Since we are sending along today, via separate dispatch, report of, among other things, "US Patent 7,726,127 - Solar Power for Thermochemical Production of Hydrogen; 2010; Assignee: Pratt & Whitney Rocketdyne, Incorporated, CA"; wherein is disclosed how Hydrogen can be effectively and economically generated by the use of inexhaustible solar energy, we wanted to, in this dispatch, emphasize how such Hydrogen could be beneficially applied to the upgrading of liquid hydrocarbons derived from Coal.
Note that such Coal liquid upgrading is, or can be made to be, fully compatible with conventional, already established and practiced, petroleum refining, and petroleum distribution and storage, techniques.
As disclosed by yet another California entity, the Carbon conversion work of which we have previously cited, but as explained by scientists from New Jersey, in our excerpts from the link to:
"United States Patent 4,221,654 - Hydroprocessing Coal Liquids
Date: September, 1980
Inventor: Thomas Stein, et. al., NJ
Assignee: Electric Power Research Institute, CA
Abstract: Compatibility of solvent refined coal and other coal liquids with conventional petroleum fuels is improved by moderate catalytic hydrogenation of the solvent refined coal liquid to a hydrogen to carbon atomic ratio less than that of corresponding petroleum fractions. As degree of hydrogenation of solvent refined coal is increased, compatibility with petroleum fractions of like boiling range increases ... .
Claims: A liquid fuel comprising a mixture of a petroleum fraction and a liquid derived from coal which is a blend of solvent refined coal boiling above about 650F and recycle solvent, the said blend having been reacted with hydrogen in the presence of hydrotreating catalyst at a severity to provide hydroprocessed blend of recycle solvent and solvent refined coal having a hydrogen content of 7.5 to 10 weight percent hydrogen.
The invention is concerned with treating solvent refined coal (SRC) to render the same compatible with the conventional liquid fuels derived from petroleum. In normal commercial channels of distribution and use as fuel, liquids resulting from solvent refining of coal will be conveyed by the same pipelines, tank cars, trucks and barges as are petroleum fractions of the same grade and will be stored in the same bulk plants and user tanks. It is ... economically impracticable, to clean all such facilities before each shift from one type of product (SRC or petroleum fraction). Even less attractive is the prospect of providing segregated distribution and storage facilities; in effect duplicating the huge and expensive capital plant to serve the vast demand for liquid fuels, both distillates and residual fuels.
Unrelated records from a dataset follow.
Lemma activate_capacities i m m' :
  activate i m = Some m' ->
  agent_capacity <$> schedule m' = agent_capacity <$> schedule m.
Proof.
  unfold activate. destruct (schedule m !! i) as [[|h|f]|] eqn:Hi.
  - unfold CentralBank_step. intros H. bind_inv H. by injection H as <-.
  - cbn. intros [= <-]. cbn [set_schedule schedule].
    by apply fmap_insert_same with (a := AgHousehold h).
  - intros H. bind_inv H. destruct p as [f' m1]. injection H as <-.
    pose proof (Firm_step_spec _ _ _ _ E) as (Hc & _).
    apply Firm_step_frame in E as (_ & Hs & _).
    cbn [set_schedule schedule]. rewrite Hs.
    by apply fmap_insert_same with (a := AgFirm f).
  - by intros [= <-].
Qed.

Lemma run_agents_capacities order : forall m m',
  run_agents order m = Some m' ->
  agent_capacity <$> schedule m' = agent_capacity <$> schedule m.
Proof.
  induction order as [|i rest IH]; intros m m' H; cbn in H.
  - by injection H as <-.
  - bind_inv H. rewrite (IH _ _ H). by eapply activate_capacities.
Qed.

Lemma step_capacities picks m m' :
  step picks m = Some m' ->
  agent_capacity <$> schedule m' = agent_capacity <$> schedule m
  /\ total_production_capacity m' = total_production_capacity m.
Proof.
  intros H. apply step_phases in H as (m1 & m2 & Hrun & Hfin & ->).
  pose proof (run_agents_capacities _ _ _ Hrun) as Hc.
  pose proof (run_agents_frame _ _ _ Hrun) as (_ & _ & _ & Hcap & _).
  assert (Hfin' : schedule m2 = schedule m1
                  /\ total_production_capacity m2
                     = total_production_capacity m1).
  { unfold finalize in Hfin. bind_inv Hfin. injection Hfin as <-.
    by destruct (Qltb 0 _). }
  destruct Hfin' as [Hs2 Hcap2].
  cbn [collect set_collected schedule total_production_capacity].
  rewrite Hs2, Hcap2. by split.
Qed.

(** X10.  Throughout a run, total_production_capacity is the sum of the
    capacities of the registered firms: the constructor totals them and
    no step changes a capacity or the total. *)
Theorem total_capacity_is_sum (cfg : Config) (rng : NpRandom)
  (ticks : list (list nat)) (m : InflationModel) :
  run ticks (fst (InflationModel_init cfg rng)) = Some m ->
  total_production_capacity m == py_sum (agent_capacity <$> schedule m).
Proof.
  set (m0 := fst (InflationModel_init cfg rng)).
  assert (H0 : total_production_capacity m0
               == py_sum (agent_capacity <$> schedule m0)).
  { destruct (init_schedule cfg rng) as (Hs & _ & Hcap & _).
    destruct (populated_schedule cfg rng)
      as (hs & fs & Hsched & _ & _ & _ & Hsum & _).
    fold m0 in Hs, Hcap. rewrite Hcap, Hs, Hsched, Hsum.
    cbn [fmap list_fmap agent_capacity]. rewrite py_sum_cons, fmap_app.
    rewrite py_sum_app, <- !list_fmap_compose.
    rewrite (py_sum_zeros ((agent_capacity ∘ AgHousehold) <$> hs)).
    - change (agent_capacity ∘ AgFirm) with production_capacity. ring.
    - apply Forall_fmap, Forall_forall. by intros. }
  clearbody m0. revert m0 H0.
  induction ticks as [|picks rest IH]; intros m0 H0 Hrun; cbn [run] in Hrun.
  - by injection Hrun as <-.
  - bind_inv Hrun. apply (IH i); [|exact Hrun].
    destruct (step_capacities _ _ _ E) as [-> ->]. exact H0.
Qed.

Lemma total_capacity_is_sum_witness :
  exists m,
    run [household_firm_bank] small_model = Some m
    /\ total_production_capacity m == py_sum (agent_capacity <$> schedule m)
    /\ total_production_capacity m == 130.
Proof.
  evar (m : InflationModel).
  assert (H : run [household_firm_bank]
                  (fst (InflationModel_init small_config
                          (draws_of [0.5; 50; 100; 0.5; 100]))) = Some m)
    by (subst m; vm_compute; reflexivity).
  exists m. split; [exact H|]. split.
  - exact (total_capacity_is_sum small_config _ [household_firm_bank] m H).
  - vm_compute. reflexivity.
Defined.

(** ** Expectations at construction *)







(** ** The search for the step at which inflation has stabilised *)

Lemma first_stable_seq near series len : forall a,
  match first_stable near series (seq a len) with
  | Some k =>
      exists step,
        (a <= step < a + len)%nat /\ k = (step - 5)%nat
        /\ near (iloc series (step - 5) step) = true
        /\ forall s, (a <= s < step)%nat ->
             near (iloc series (s - 5) s) = false
  | None =>
      forall s, (a <= s < a + len)%nat ->
        near (iloc series (s - 5) s) = false
  end.
Proof.
  induction len as [|len IH]; intros a; cbn [seq first_stable].
  - intros s Hs. lia.
  - destruct (near (iloc series (a - 5) a)) eqn:Ha.
    + exists a. split; [lia|]. split; [reflexivity|]. split; [exact Ha|].
      intros s Hs. lia.
    + specialize (IH (S a)).
      destruct (first_stable near series (seq (S a) len)) as [k|].
      * destruct IH as (step & Hstep & -> & Hnear & Hmin).
        exists step. split; [lia|]. split; [reflexivity|].
        split; [exact Hnear|]. intros s Hs.
        destruct (decide (s = a)) as [->|Hne]; [exact Ha|].
        apply Hmin. lia.
      * intros s Hs. destruct (decide (s = a)) as [->|Hne]; [exact Ha|].
        apply IH. lia.
Qed.

Lemma gaps_near_true w :
  gaps_near w = true <-> Forall (fun g => Qabs g < tolerance) w.
Proof.
  unfold gaps_near. induction w as [|g w IH]; cbn [forallb].
  - split; [constructor | reflexivity].
  - rewrite andb_true_iff, IH, Qltb_true, Forall_cons. reflexivity.
Qed.

Lemma gaps_near_false w :
  gaps_near w = false <-> Exists (fun g => tolerance <= Qabs g) w.
Proof.
  unfold gaps_near. induction w as [|g w IH]; cbn [forallb].
  - split; [discriminate | by intros ?%Exists_nil].
  - rewrite andb_false_iff, IH, Qltb_false, Exists_cons. reflexivity.
Qed.

(** X12.  [steps_to_target] of [app.py], characterised: it yields the first [k]
    such that the five values from index [k] are all within the tolerance
    of half a percentage point, among the windows that end before the
    last value of the series; it yields nothing when no such window
    exists, in particular for a series of five values or fewer. *)
Theorem steps_to_target_spec (gaps : list Q) :
  match steps_to_target gaps with
  | Some k =>
      (k + 5 < length gaps)%nat
      /\ Forall (fun g => Qabs g < tolerance) (iloc gaps k (k + 5))
      /\ forall k', (k' < k)%nat ->
           Exists (fun g => tolerance <= Qabs g) (iloc gaps k' (k' + 5))
  | None =>
      forall k, (k + 5 < length gaps)%nat ->
        Exists (fun g => tolerance <= Qabs g) (iloc gaps k (k + 5))
  end.
Proof.
  unfold steps_to_target, py_range.
  pose proof (first_stable_seq gaps_near gaps
                (length gaps - Nat.min 5 (length gaps))
                (Nat.min 5 (length gaps))) as H.
  destruct (first_stable _ _ _) as [k|].
  - destruct H as (step & Hstep & -> & Hnear & Hmin).
    assert (H5 : (5 <= step)%nat) by lia.
    replace (step - 5 + 5)%nat with step by lia.
    split; [lia|]. split; [by apply gaps_near_true|].
    intros k' Hk'. apply gaps_near_false.
    specialize (Hmin (k' + 5)%nat ltac:(lia)).
    by replace (k' + 5 - 5)%nat with k' in Hmin by lia.
  - intros k Hk. apply gaps_near_false.
    specialize (H (k + 5)%nat ltac:(lia)).
    by replace (k + 5 - 5)%nat with k in H by lia.
Qed.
The only practical and economically acceptable system is to use existing distribution and storage facilities for both SRC and petroleum fractions as SRC becomes a source of commercial liquid fuels. In order that both products may move freely in commercial channels responsive to supply and demand, it is necessary that they be mixed on occasion.
A fuel ... wherein said hydroprocessed solvent refined coal has a hydrogen content of 8.5 to 9.5 weight percent."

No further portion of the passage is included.